## RECORDED DATA

(** The loop over the 512 slots. *)
Lemma free_loop (free_child : S -> Z -> Z -> bool * S) (leaf : bool) s d b p base first :
  b ∉ forest s (page_trees d p) -> leaf = match d with O => true | _ => false end ->
  bread s b = Some p -> zlen p = 4096 -> bytes p -> allocated s b -> par_ok s -> failed s = false ->
  forest_ok s (page_trees d p) -> used s d p 512 <= room s ->
  (leaf = false -> forall s0 q base0, q <> 0 -> tree_ok s0 d q -> NoDup (tree_blocks s0 d q) -> par_ok s0 ->
     failed s0 = false -> zlen (tree_blocks s0 d q) <= room s0 ->
     exists gone s1, free_child s0 q base0 = (gone, s1) /\ pruned s0 s1 d q (if gone then 0 else q) base0 first /\
       par_ok s1 /\ failed s1 = false /\ room s0 - zlen (tree_blocks s0 d q) <= room s1) ->
  exists sn pn surv dirt,
    foldl (free_slot free_child leaf b base (span d) first) (s, 0, false) (upto 512) = (sn, surv, dirt) /\
    linv s d b p base first 512 sn pn surv dirt.
Proof.
  intros Hb Hleaf Hp Zp Bp A Par Hf FO Hroom Hchild.
  set (P := fun n (st : S * Z * bool) => exists sn pn surv dirt, st = (sn, surv, dirt) /\
    linv s d b p base first n sn pn surv dirt).
  apply (foldl_upto_ind _ P); [done| |].
  { exists s, p, 0, false. split; [done|]. split; [done|done|done|done|done|done| | | | | | |done].
    - change (used s d p 0) with 0. lia.
    - by apply fpruned_refl.
    - intros _. split_and!; done.
    - done.
    - intros k sl Hk V. destruct (Z.ltb_spec k 0); [lia|done].
    - split; [done|]. split; [lia|done]. }
  intros n st Hn (sn & pn & surv & dirt & -> & L). unfold P, free_slot.
  pose proof (li_rest _ _ _ _ _ _ _ _ _ _ _ L n ltac:(lia)) as [Ep Et].
  assert (Hh : held sn b = pn) by (unfold held; by rewrite (li_read _ _ _ _ _ _ _ _ _ _ _ L)). rewrite Hh, Ep.
  destruct (Z.eqb_spec (ptr p n) 0) as [H0|H0].
  { exists sn, pn, surv, dirt. split; [done|]. by apply linv_skip. }
  assert (Hi : page_trees d pn !! Z.to_nat n = Some (d, ptr p n)) by (rewrite lookup_page by done; by rewrite Ep).
  pose proof (fp_ok _ _ _ _ _ (li_prune _ _ _ _ _ _ _ _ _ _ _ L)) as [Okn Ndn].
  pose proof (Okn _ _ _ Hi) as Hok. apply forest_nodup in Ndn as [Ndn _]. pose proof (Ndn _ _ _ Hi) as Hnd.
  pose proof (li_par _ _ _ _ _ _ _ _ _ _ _ L) as Parn. pose proof (li_failed _ _ _ _ _ _ _ _ _ _ _ L) as Hfn.
  pose proof (li_room _ _ _ _ _ _ _ _ _ _ _ L) as Rn.
  assert (Hu : used s d p n + zlen (tree_blocks s d (ptr p n)) <= used s d p 512).
  { rewrite <- used_succ by lia. unfold used.
    assert (E : upto 512 = upto (n + 1) ++ seqZ (0 + (n + 1)) (512 - (n + 1))).
    { unfold upto. rewrite <- seqZ_app by lia. f_equal. lia. }
    rewrite E, map_app, concat_app, zlen_app. pose proof (zlen_nonneg (concat (map (fun k => tree_blocks s d (ptr p k)) (seqZ (0 + (n + 1)) (512 - (n + 1)))))). lia. }
  destruct leaf; cbn [negb].
  - destruct d; [|done]. change (span 0) with 1 in *. rewrite Z.mul_1_r.
    destruct (Z.ltb_spec (base + n) first).
    + destruct (linv_step s 0 b p base first n sn pn surv dirt sn (ptr p n) sn (surv + 1) dirt) as (pn' & L'); try done.
      * change (span 0) with 1. rewrite Z.mul_1_r. apply pruned_keep; [done|done|]. left. change (span 0) with 1. lia.
      * pose proof (zlen_nonneg (tree_blocks s 0 (ptr p n))). lia.
      * by left.
      * by exists sn, pn', (surv + 1), dirt.
    + assert (Aq : allocated sn (ptr p n)) by (by destruct Hok as [?|[? _]]).
      destruct (free_one_block_spec sn (ptr p n) Aq) as (s1 & -> & F).
      destruct (linv_step s 0 b p base first n sn pn surv dirt s1 0 (clear_slot s1 b n) surv true) as (pn' & L'); try done.
      * change (span 0) with 1. rewrite Z.mul_1_r. by apply pruned_leaf.
      * by apply F.
      * rewrite (fr_failed _ _ _ F). done.
      * pose proof (fr_room _ _ _ F). pose proof (zlen_nonneg (tree_blocks s 0 (ptr p n))). lia.
      * by right.
      * by exists (clear_slot s1 b n), pn', surv, true.
  - destruct (Hchild eq_refl sn (ptr p n) (base + n * span d) H0 Hok Hnd Parn Hfn) as (gone & s1 & -> & G & P1 & P2 & P3);
      [rewrite Et; lia|]. rewrite Et in P3.
    destruct gone.
    + destruct (linv_step s d b p base first n sn pn surv dirt s1 0 (clear_slot s1 b n) surv true) as (pn' & L'); try done; [by right|].
      by exists (clear_slot s1 b n), pn', surv, true.
    + destruct (linv_step s d b p base first n sn pn surv dirt s1 (ptr p n) s1 (surv + 1) dirt) as (pn' & L'); try done; [by left|].
      by exists s1, pn', (surv + 1), dirt.
Qed.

## PROBLEM DESCRIPTION
Return, from the data, each line that has the word "assert" in it.

## RESPONSE AREA
  assert (Hh : held sn b = pn) by (unfold held; by rewrite (li_read _ _ _ _ _ _ _ _ _ _ _ L)). rewrite Hh, Ep.
  assert (Hi : page_trees d pn !! Z.to_nat n = Some (d, ptr p n)) by (rewrite lookup_page by done; by rewrite Ep).
  assert (Hu : used s d p n + zlen (tree_blocks s d (ptr p n)) <= used s d p 512).
    assert (E : upto 512 = upto (n + 1) ++ seqZ (0 + (n + 1)) (512 - (n + 1))).
    + assert (Aq : allocated sn (ptr p n)) by (by destruct Hok as [?|[? _]]).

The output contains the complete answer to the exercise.